More than a dozen Democratic attorneys general will seek to intervene to defend a key part of the Obamacare healthcare law — subsidy payments to insurance companies — which is under threat in a court case, sources familiar with the litigation said.
The attorneys general, led by California Attorney General Xavier Becerra and New York Attorney General Eric Schneiderman, are expected to file a motion to intervene in the case pending in the U.S. Court of Appeals for the District of Columbia Circuit later on Thursday.
The case, which dates back to the Obama administration, was filed by the Republican-led House of Representatives against the federal government in an effort to cut off subsidy payments to insurers for the individual plans created by the Affordable Care Act, often called Obamacare.
The subsidies payments help cover out-of-pocket medical expenses for low-income Americans.
Democratic attorneys general have emerged as a key group resisting President Donald Trump’s agenda, particularly around immigration.
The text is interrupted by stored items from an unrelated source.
Lemma Amount_column_exact (df : DataFrame) :
  column_sum exact_arith (Amount_column exact_arith df) = Amount_sum df.
Proof.
  unfold Amount_column, Amount_sum. cbn [column_sum exact_arith num_of_amount].
  induction df as [|r df IH]; [done|]. cbn [fmap list_fmap foldr]. by rewrite <- IH.
Qed.

(** What an active tick returns over the exact rationals. *)
Lemma update_system_inv (df : DataFrame) (now_time now_clock : string) (n : Z)
    (logs : option (list LogEntry)) (ledger : option (list Row)) (out : Output Q) :
  active df ->
  update_system df now_time now_clock n logs ledger = Ok out ->
  let size := Z.of_nat (length df) in
  let step := n `mod` size in
  exists row flag digits,
    df !! Z.to_nat step = Some row /\
    Anomaly_Flag row = Some flag /\
    traverse (fun r => get_key (first_digit r)) (take (S (Z.to_nat step)) df) = Ok digits /\
    let seen := bool_decide (Award_ID row ∈ Award_ID <$> default [] ledger) in
    live_clock out = (now_clock ++ " UTC")%string /\
    capital_ticker out
      = (inject_Z (n `div` size) * Amount_sum df
         + Amount_sum (take (S (Z.to_nat step)) df))%Q /\
    log_history out
      = push_log (default [] logs)
          (mk_log now_time (substring 0 35 (Recipient_Name row))
             (status_of flag seen) (color_of flag seen)) /\
    live_console out = log_history out /\
    capital_style out = Some (color_of flag seen) /\
    anomaly_ledger_store out
      = (if (flag =? -1) && negb seen then default [] ledger ++ [row]
         else default [] ledger) /\
    audit_table out = anomaly_ledger_store out /\
    anomaly_ticker out = length (anomaly_ledger_store out) /\
    benford_graph out = reindex (value_counts_normalize digits) (seqZ 1 9) 0%Q.
Proof.
  intros Hact Hrun size step.
  destruct (update_system_in_inv exact_arith _ _ _ _ _ _ out Hact Hrun)
    as (row & flag & digits & Hrow & Hflag & Hdigits & Hclock & Hcap & Hlog & Hcon
        & Hstyle & Hled & Htab & Hcnt & Hobs & _).
  exists row, flag, digits.
  split; [exact Hrow|]. split; [exact Hflag|]. split; [exact Hdigits|].
  split; [exact Hclock|]. split.
  - refine (eq_trans Hcap _). by rewrite !Amount_column_exact.
  - split; [exact Hlog|]. split; [exact Hcon|]. split; [exact Hstyle|].
    split; [exact Hled|]. split; [exact Htab|]. split; [exact Hcnt|]. exact Hobs.
Qed.

Lemma annotated_lookup (df : DataFrame) (i : nat) (r : Row) :
  annotated df -> df !! i = Some r ->
  is_Some (Anomaly_Flag r) /\ is_Some (first_digit r).
Proof. intros Hann Hr. exact (proj1 (Forall_lookup _ _) Hann i r Hr). Qed.

Lemma traverse_first_digit (df : DataFrame) :
  annotated df ->
  exists digits, traverse (fun r => get_key (first_digit r)) df = Ok digits.
Proof.
  induction 1 as [|r df [_ [d Hd]] _ [ds IH]]; simpl; [by eexists|].
  rewrite Hd, IH. simpl. by eexists.
Qed.

(** An active tick over an annotated frame does not raise. *)
Lemma update_system_in_total (A : Arith) (df : DataFrame) (now_time now_clock : string)
    (n : Z) (logs : option (list LogEntry)) (ledger : option (list Row)) :
  active df -> annotated df ->
  exists out, update_system_in A df now_time now_clock n logs ledger = Ok out.
Proof.
  intros Hact Hann.
  pose proof (active_length df Hact) as Hsize.
  set (size := Z.of_nat (length df)) in *.
  assert (Hstep : 0 <= n `mod` size < size) by (apply Z.mod_pos_bound; done).
  unfold update_system_in. rewrite guard_active by done.
  unfold py_floordiv, py_mod.
  rewrite (proj2 (Z.eqb_neq (Z.of_nat (length df)) 0)) by (fold size; lia).
  cbn [bind]. fold size.
  destruct (lookup_lt_is_Some_2 df (Z.to_nat (n `mod` size))) as [row Hrow];
    [unfold size in *; lia|].
  rewrite (proj2 (iloc_lookup df (n `mod` size) row (proj1 Hstep)) Hrow). cbn [bind].
  destruct (annotated_lookup df _ row Hann Hrow) as [[flag Hflag] _].
  rewrite Hflag. cbn [get_key bind].
  rewrite iloc_upto_succ by lia.
  destruct (traverse_first_digit (take (S (Z.to_nat (n `mod` size))) df)) as [ds Hds];
    [by apply Forall_take|].
  rewrite Hds. cbn [bind]. by eexists.
Qed.

Lemma update_system_total (df : DataFrame) (now_time now_clock : string) (n : Z)
    (logs : option (list LogEntry)) (ledger : option (list Row)) :
  active df -> annotated df ->
  exists out, update_system df now_time now_clock n logs ledger = Ok out.
Proof.
  intros Hact Hann.
  exact (update_system_in_total exact_arith df now_time now_clock n logs ledger Hact Hann).
Qed.

(** ** Capital analysed *)

Lemma Amount_sum_cons (r : Row) (l : DataFrame) :
  Amount_sum (r :: l) = (float_value (Amount r) + Amount_sum l)%Q.
Proof. reflexivity. Qed.

Lemma Amount_sum_nil : Amount_sum [] = 0%Q.
Proof. reflexivity. Qed.

Lemma Amount_sum_app (l1 l2 : DataFrame) :
  (Amount_sum (l1 ++ l2) == Amount_sum l1 + Amount_sum l2)%Q.
Proof.
  induction l1 as [|r l1 IH].
  - change ([] ++ l2) with l2. rewrite Amount_sum_nil. ring.
  - change ((r :: l1) ++ l2) with (r :: (l1 ++ l2)).
    rewrite !Amount_sum_cons, IH. ring.
Qed.

Lemma Amount_sum_take_S (df : DataFrame) (k : nat) :
  (k < length df)%nat ->
  (Amount_sum (take (S k) df) == Amount_sum (take k df) + amount_at df k)%Q.
Proof.
  intros Hk. destruct (lookup_lt_is_Some_2 df k Hk) as [r Hr].
  rewrite (take_S_r df k r Hr), Amount_sum_app.
  unfold amount_at. rewrite Hr, Amount_sum_cons, Amount_sum_nil. ring.
Qed.

Lemma cumulative_succ (df : DataFrame) (n : Z) :
  df <> [] ->
  (cumulative df (n + 1)
   == cumulative df n + amount_at df (Z.to_nat ((n + 1) `mod` Z.of_nat (length df))))%Q.
Proof.
  intros Hne. assert (Hlen : (0 < length df)%nat) by (destruct df; [done | simpl; lia]).
  unfold cumulative. set (s := Z.of_nat (length df)).
  assert (Hs : 0 < s) by (unfold s; lia).
  pose proof (Z.mod_pos_bound n s Hs) as Hr.
  pose proof (Z.div_mod n s ltac:(lia)) as Hn.
  destruct (decide (n `mod` s + 1 = s)) as [Hwrap|Hin].
  - assert (Hq : (n + 1) `div` s = n `div` s + 1)
      by (symmetry; apply (Z.div_unique_pos _ _ _ 0); lia).
    assert (Hm : (n + 1) `mod` s = 0)
      by (symmetry; apply (Z.mod_unique_pos _ _ (n `div` s + 1)); lia).
    rewrite Hq, Hm, inject_Z_plus. change (Z.to_nat 0) with 0%nat.
    rewrite (Amount_sum_take_S df 0) by done.
    replace (S (Z.to_nat (n `mod` s))) with (length df) by (unfold s in *; lia).
    rewrite firstn_all. change (take 0 df) with (@nil Row). rewrite Amount_sum_nil.
    change (inject_Z 1) with 1%Q. ring.
  - assert (Hq : (n + 1) `div` s = n `div` s)
      by (symmetry; apply (Z.div_unique_pos _ _ _ (n `mod` s + 1)); lia).
    assert (Hm : (n + 1) `mod` s = n `mod` s + 1)
      by (symmetry; apply (Z.mod_unique_pos _ _ (n `div` s)); lia).
    rewrite Hq, Hm.
    replace (Z.to_nat (n `mod` s + 1)) with (S (Z.to_nat (n `mod` s))) by lia.
    rewrite (Amount_sum_take_S df (S (Z.to_nat (n `mod` s))))
      by (unfold s in *; lia).
    ring.
Qed.

Lemma amounts_upto_take (A : Arith) (df : DataFrame) (m : nat) :
  (m <= length df)%nat ->
  omap (fun i => (fun r => num_of_amount A (Amount r)) <$> df !! i) (seq 0 m)
  = Amount_column A (take m df).
Proof.
  unfold Amount_column. induction m as [|m IH]; intros Hle; [done|].
  destruct (lookup_lt_is_Some_2 df m ltac:(lia)) as [r Hr].
  rewrite seq_S, omap_app, IH by lia. cbn [Nat.add].
  rewrite (take_S_r df m r Hr), fmap_app. f_equal.
  change (omap ?f [m]) with (match f m with Some y => [y] | None => [] end).
  cbn beta. by rewrite Hr.
Qed.

Lemma amounts_through_take (A : Arith) (df : DataFrame) (k : nat) :
  (k < length df)%nat ->
  amounts_through A df k = Amount_column A (take (S k) df).
Proof. intros Hk. apply amounts_upto_take. lia. Qed.

(** C3. At every tick [n >= 0] over an annotated batch on the playback
    branch, in whatever arithmetic the column has, the callback takes
    [cycle = n // batch_size] and [position = n % batch_size] (so
    [n = cycle * batch_size + position] with [0 <= position < batch_size]) and
    reports as capital [cycle] times the column sum of all amounts plus the
    column sum of the amounts at the indices 0 through [position]. *)
Theorem capital_analyzed_formula (A : Arith) (df : DataFrame)
    (now_time now_clock : string) (n : Z)
    (logs : option (list LogEntry)) (ledger : option (list Row)) :
  0 <= n -> active df -> annotated df ->
  let batch_size := Z.of_nat (length df) in
  exists cycle position out,
    py_floordiv n batch_size = Ok cycle /\
    py_mod n batch_size = Ok position /\
    n = cycle * batch_size + position /\
    0 <= cycle /\ 0 <= position < batch_size /\
    update_system_in A df now_time now_clock n logs ledger = Ok out /\
    capital_ticker out
    = num_add A
        (num_mul A (num_of_int A cycle)
           (column_sum A (amounts_through A df (length df - 1))))
        (column_sum A (amounts_through A df (Z.to_nat position))).
Proof.
  intros Hn Hact Hann batch_size.
  pose proof (active_length df Hact) as Hsize. fold batch_size in Hsize.
  destruct (update_system_in_total A df now_time now_clock n logs ledger Hact Hann)
    as [out Hout].
  destruct (update_system_in_inv A _ _ _ _ _ _ _ Hact Hout)
    as (row & flag & digits & _ & _ & _ & _ & Hcap & _).
  fold batch_size in Hcap.
  pose proof (Z.mod_pos_bound n batch_size Hsize) as Hpos.
  exists (n `div` batch_size), (n `mod` batch_size), out.
  unfold py_floordiv, py_mod. rewrite (proj2 (Z.eqb_neq batch_size 0)) by lia.
  split; [done|]. split; [done|].
  split; [rewrite Z.mul_comm; apply Z.div_mod; lia|].
  split; [apply Z.div_pos; lia|]. split; [done|]. split; [done|].
  rewrite Hcap.
  rewrite !amounts_through_take by (unfold batch_size in *; lia).
  replace (S (length df - 1)) with (length df) by (unfold batch_size in *; lia).
  by rewrite firstn_all.
Qed.

Lemma batch3_active : active batch3.
Proof. discriminate. Qed.

Lemma batch3_annotated : annotated batch3.
Proof. repeat constructor; by eexists. Qed.

Lemma batch10_active : active batch10.
Proof. discriminate. Qed.

Lemma batch10_annotated : annotated batch10.
Proof. repeat constructor; by eexists. Qed.

Lemma batch_03_active : active batch_03.
Proof. discriminate. Qed.

Lemma batch_03_annotated : annotated batch_03.
Proof. repeat constructor; by eexists. Qed.

Lemma batch_1e16_active : active batch_1e16.
Proof. discriminate. Qed.

Lemma batch_1e16_annotated : annotated batch_1e16.
Proof. repeat constructor; by eexists. Qed.

Lemma capital_analyzed_formula_witness :
  exists cycle position out,
    py_floordiv 3 2 = Ok cycle /\ py_mod 3 2 = Ok position /\
    update_system_in binary64 batch_1e16 "12:00:03" "12:00:03" 3 None None = Ok out.
Proof.
  destruct (capital_analyzed_formula binary64 batch_1e16 "12:00:03" "12:00:03" 3 None None
              ltac:(lia) batch_1e16_active batch_1e16_annotated)
    as (cycle & position & out & Hd & Hm & _ & _ & _ & Hout & _).
  exists cycle, position, out. repeat split; assumption.
Defined.

(** In binary64 the column sum of 1e16 and 1.0 is 1e16: at tick 1 the
    capital is [0 * 1e16 + 1e16], and the exact total 1e16 + 1 is not a
    float. *)
Lemma capital_binary64_absorbs :
  exists out,
    update_system_in binary64 batch_1e16 "12:00:01" "12:00:01" 1 None None = Ok out /\
    capital_ticker out = 1e16%float.
Proof. eexists. split; [by vm_compute | reflexivity]. Qed.

Lemma active_dec (df : DataFrame) : {active df} + {~ active df}.
Proof.
  destruct df as [|r0 rest]; [right; intros []|]. cbn [active].
  destruct (decide (Award_ID r0 = "N/A")); [right | left]; tauto.
Qed.

(** ** Accumulation over the cycles *)


Section RoundedOrder.

Variable A : Arith.

(** The order of the column's numbers, and which of them are finite. *)
Variable le : num A -> num A -> Prop.
Variable finite : num A -> Prop.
Their intervention in the Obamacare subsidies lawsuit represents a major expansion of that effort.
Trump has repeatedly threatened to withhold the payments to insurers, which amount to about $7 billion this year, and referred to them as a “bailout.”
The attorneys general are expected to cite Trump’s own words vowing to let Obamacare “explode” as part of the reasoning for their intervention.[L2N1HC122]
Several insurers, including Aetna
Attorneys general and proponents of Obamacare have said the threats to withhold the payments have already wreaked havoc in the marketplaces and are part of the reason some healthcare consumers have seen double-digit rate increases.
Several offices of Democratic attorneys general who are believed to want to intervene in the case declined to comment when contacted by Reuters.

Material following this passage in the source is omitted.